Travelers can’t miss the larger-than-life dolphin statue at Dolphin Research Center, MM 59 bayside on Grassy Key, but few realize that one of the first “Flippers” of television fame is buried beneath it. Tour the acclaimed nonprofit marine mammal research and education facility to meet its resident dolphins. www.dolphins.org.
Not far away is the Turtle Hospital, MM 48.5 in Marathon, the world’s only state-licensed veterinary hospital dedicated to treating sea turtles. The hospital’s two turtle ambulances are normally parked outside the facility, and tours are offered daily so visitors can learn about the hospital and its “patients.” www.turtlehospital.org.
Before you cross the Seven Mile Bridge and head to the Lower Keys and Key West, stop by the Pigeon Key Visitor Center, hop on the Pigeon Key Ferry and explore the tiny island that once housed workers who built Henry Flagler's historic Over-Sea Railroad in the early 1900s. While the rest of the Keys have evolved with the years, this tiny island has remained essentially unchanged and is now a national historic treasure complete with a small museum chronicling the railroad’s construction. www.pigeonkey.net.
A portion of the Old Bahia Honda Bridge, a dramatic reminder of the historic Florida Keys Over-Sea Railroad, is a landmark at the 524-acre Bahia Honda State Park between MM 36 and 37. Pedestrians can stroll along the old bridge for a panoramic view of the park and surrounding azure water. www.bahiahondapark.com.
Driving toward Key West, take a right at MM 17 on Sugarloaf Key and find a weird structure called the Bat Tower. It was built by Richter Clyde Perky in 1929 as an attempt to control mosquitoes around his fishing resort. Perky then purchased a secret “bat bait.” Bats were supposed to be drawn irresistibly by the bait, adopt the tower as their home and leave it nightly to devour the area’s mosquitoes. But the winged rodents never did make the strange structure their permanent home. These days, the Florida Keys’ Mosquito Control effectively manages the pesky insects, but the Bat Tower still stands as an offbeat monument to a “batty” Keys idea.
Hidden from view at the gateway to Key West is the 15-acre Key West Tropical Forest & Botanical Garden. Situated just off College Road at MM 5 bayside, the garden features more than 6,000 plants and trees, and provides habitat for 35 butterfly species and more than 270 migratory bird species. Visitors can explore walking trails and boardwalk trails, a one-acre butterfly habitat, freshwater lake, wetland habitat and more. www.keywestbotanicalgarden.org.

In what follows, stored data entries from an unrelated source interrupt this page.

(* ===== verification/Workspace.v ===== *)
(** * The workspace: manifest, overrides and lock

    Models the data of [tools/runner/runner.py]: the manifest merged with its
    overrides, the repositories loaded from it, the lock, and the checks of
    roles, topology, duplicates, policy and trust.  The commands are in [Runner].

    A parsed TOML or JSON file is a value.  A path is the list of its components
    below the file-system root, as [pathlib] keeps it: empty and [.] components
    are dropped, [..] stays.  The fields of a [Repo] have the types the dataclass
    declares; the loader raises on a manifest whose fields have other types, which
    the source would carry along.  [dict(v)] of a list of pairs is left out in the
    same way.  Files are read through [exists_path] and [read_file]. *)

From Stdlib Require Import Ascii.
From S2P Require Import Prelude PyVal Json PyText Sha256 Policy Responder.
Local Open Scope string_scope.

(** ** Paths *)

Definition path := list string.

(** The components of a path text. *)
Definition parts (s : string) : path :=
  List.filter (fun c => negb (String.eqb c "" || String.eqb c ".")) (split_char "/" s).

(** [base / s]. *)
Definition slash (base : path) (s : string) : path :=
  if String.prefix "/" s then parts s else (base ++ parts s)%list.

(** [p.relative_to(base)]. *)
Fixpoint relative_to (p base : path) {struct base} : res path :=
  match base, p with
  | [], _ => Ok p
  | b :: base, c :: p => if String.eqb b c then relative_to p base else Raise (ValueError "not in the subpath")
  | _ :: _, [] => Raise (ValueError "not in the subpath")
  end.

(** [p.as_posix()] of a relative path. *)
Definition as_posix (p : path) : string := match p with [] => "." | _ => str_join "/" p end.

Lemma relative_to_slash base s : String.prefix "/" s = false -> relative_to (slash base s) base = Ok (parts s).
Proof.
  unfold slash. intros ->. induction base as [|b base IH]; [done|]. cbn [app relative_to]. rewrite String.eqb_refl. exact IH.
Qed.

(** ** The manifest and its overrides *)

(** [d.update(r)]. *)
Definition update (d r : dict) : dict := foldl (fun d kv => assoc_set kv.1 kv.2 d) d r.

(** [dict(v)]. *)
Definition dict_of (v : pyval) : res dict :=
  match v with
  | PDict d => Ok d
  | PList [] | PStr "" => Ok []
  | _ => Raise TypeError
  end.

(** A name used as a key. *)
Definition name_of (r : pyval) : res string :=
  n ← py_item r "name";
  match n with PStr s => Ok s | _ => Raise TypeError end.

Definition merge_workspace (base overrides : dict) : res (option dict) :=
  let b := default (PDict []) (assoc "workspace" base) in
  let o := default (PDict []) (assoc "workspace" overrides) in
  bw ← dict_of b; ow ← dict_of o;
  let merged := update bw ow in
  in_b ← py_in "policy" b;
  in_o ← (if in_b then Ok false else py_in "policy" o);
  merged ← (if in_b || in_o then
              bp ← py_get b "policy" (PDict []); bp ← dict_of bp;
              op ← py_get o "policy" (PDict []); op ← dict_of op;
              Ok (assoc_set "policy" (PDict (update bp op)) merged)
            else Ok merged);
  Ok (match merged with [] => None | _ => Some merged end).

Definition by_name := list (string * dict).

Definition add_base (m : by_name) (r : pyval) : res by_name :=
  n ← name_of r; d ← dict_of r; Ok (assoc_set n d m).

Definition add_override (m : by_name) (r : pyval) : res by_name :=
  n ← name_of r;
  d ← dict_of r;
  let current := default [("name", PStr n)] (assoc n m) in
  Ok (assoc_set n (update current d) m).

Definition merge_repos (base overrides : dict) : res by_name :=
  b ← py_iter (default (PList []) (assoc "repos" base));
  m ← res_fold add_base [] b;
  o ← py_iter (default (PList []) (assoc "repos" overrides));
  res_fold add_override m o.

Definition merge_manifest_and_overrides (base overrides : dict) : res dict :=
  match overrides with
  | [] => Ok base
  | _ =>
    w ← merge_workspace base overrides;
    let merged := match w with Some w => assoc_set "workspace" (PDict w) base | None => base end in
    m ← merge_repos base overrides;
    Ok (assoc_set "repos" (PList (map (fun nd => PDict nd.2) m)) merged)
  end.

(** ** Repositories *)

Record Repo := mkRepo {
  name : string;
  role : string;
  local_path : option path;
  url : option string;
  ref : option string;
  rev : option string;
  license_hint : option string;
  required_capabilities : pyval;
  trust_zone : option string;
  trust_profile_ref : option string;
  required_grants : pyval
}.

Definition text (v : pyval) : res string := match v with PStr s => Ok s | _ => Raise TypeError end.
Definition optional_text (v : pyval) : res (option string) :=
  match v with PNone => Ok None | PStr s => Ok (Some s) | _ => Raise TypeError end.
Lemma demo_plain : plain demo_target.
Proof. repeat split; discriminate. Qed.

Definition opened : disk := mkDisk {[tmp_of demo_target := 0%nat]} {[0%nat := []]} 1 [Writing demo_target [7%Z] 0 0] [(demo_target, [7%Z])].

Lemma no_torn_reads_witness : reader_sees demo_target opened = reader_sees demo_target (demo_disk 1) \/
  exists data, (demo_target, data) ∈ begun opened /\ reader_sees demo_target opened = Some data.
Proof.
  apply (no_torn_reads (demo_disk 1) opened demo_target (demo_quiet 1)); [|apply demo_plain].
  eapply rtc_l; [|apply rtc_refl].
  apply (step_open true (demo_disk 1) 0 demo_target [7%Z] 0); [apply demo_plain|reflexivity| |reflexivity].
  intros _. repeat constructor.
Defined.

(** The temporary name is the same for every writer of a file: a second writer
    truncates the file the first is about to rename, and a reader finds a target
    that is no write's data. *)
Theorem two_writers_tear_a_read :
  exists d, rtc (step false) (demo_disk 2) d /\ reader_sees demo_target d = Some [] /\ begun d = [(demo_target, [8%Z]); (demo_target, [7%Z])].
Proof.
  eexists. split; [|split].
  - eapply rtc_l; [apply (step_open false (demo_disk 2) 0 demo_target [7%Z] 0); [apply demo_plain|reflexivity|done|reflexivity]|].
    eapply rtc_l; [eapply (step_write false _ 0); [reflexivity|reflexivity|apply lookup_insert_eq]|].
    eapply rtc_l; [eapply (step_open false _ 1 demo_target [8%Z]); [apply demo_plain|reflexivity|done|reflexivity]|].
    eapply rtc_l; [eapply (step_rename false _ 0 demo_target [7%Z]); [reflexivity|apply lookup_insert_eq]|]. apply rtc_refl.
  - vm_compute. reflexivity.
  - reflexivity.
Qed.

Among the ruins of Key West’s historic, never-used Civil War–era fort known as West Martello Tower is a beautiful garden featuring indigenous plants, rare palm trees and a butterfly garden. Located just past the intersection of Atlantic Boulevard and White Street, the fort is home to the Key West Garden Club and is called the Joe Allen Garden Center. www.keywestgardenclub.com.
The legacy of Key West’s first millionaire, William Curry, lives on at the Curry Mansion Inn and Museum, located at 511 Caroline St. Today the home of innkeeper Edith Amsterdam, the grand Victorian-style mansion also is an intriguing museum listed on the National Register of Historic Places. It is said that Key lime pie was originally created in the Curry Mansion kitchen by Curry’s private cook, known as Aunt Sally. The Curry Mansion Inn and Museum is a full-service inn and is open to the public for tours. www.currymansion.com.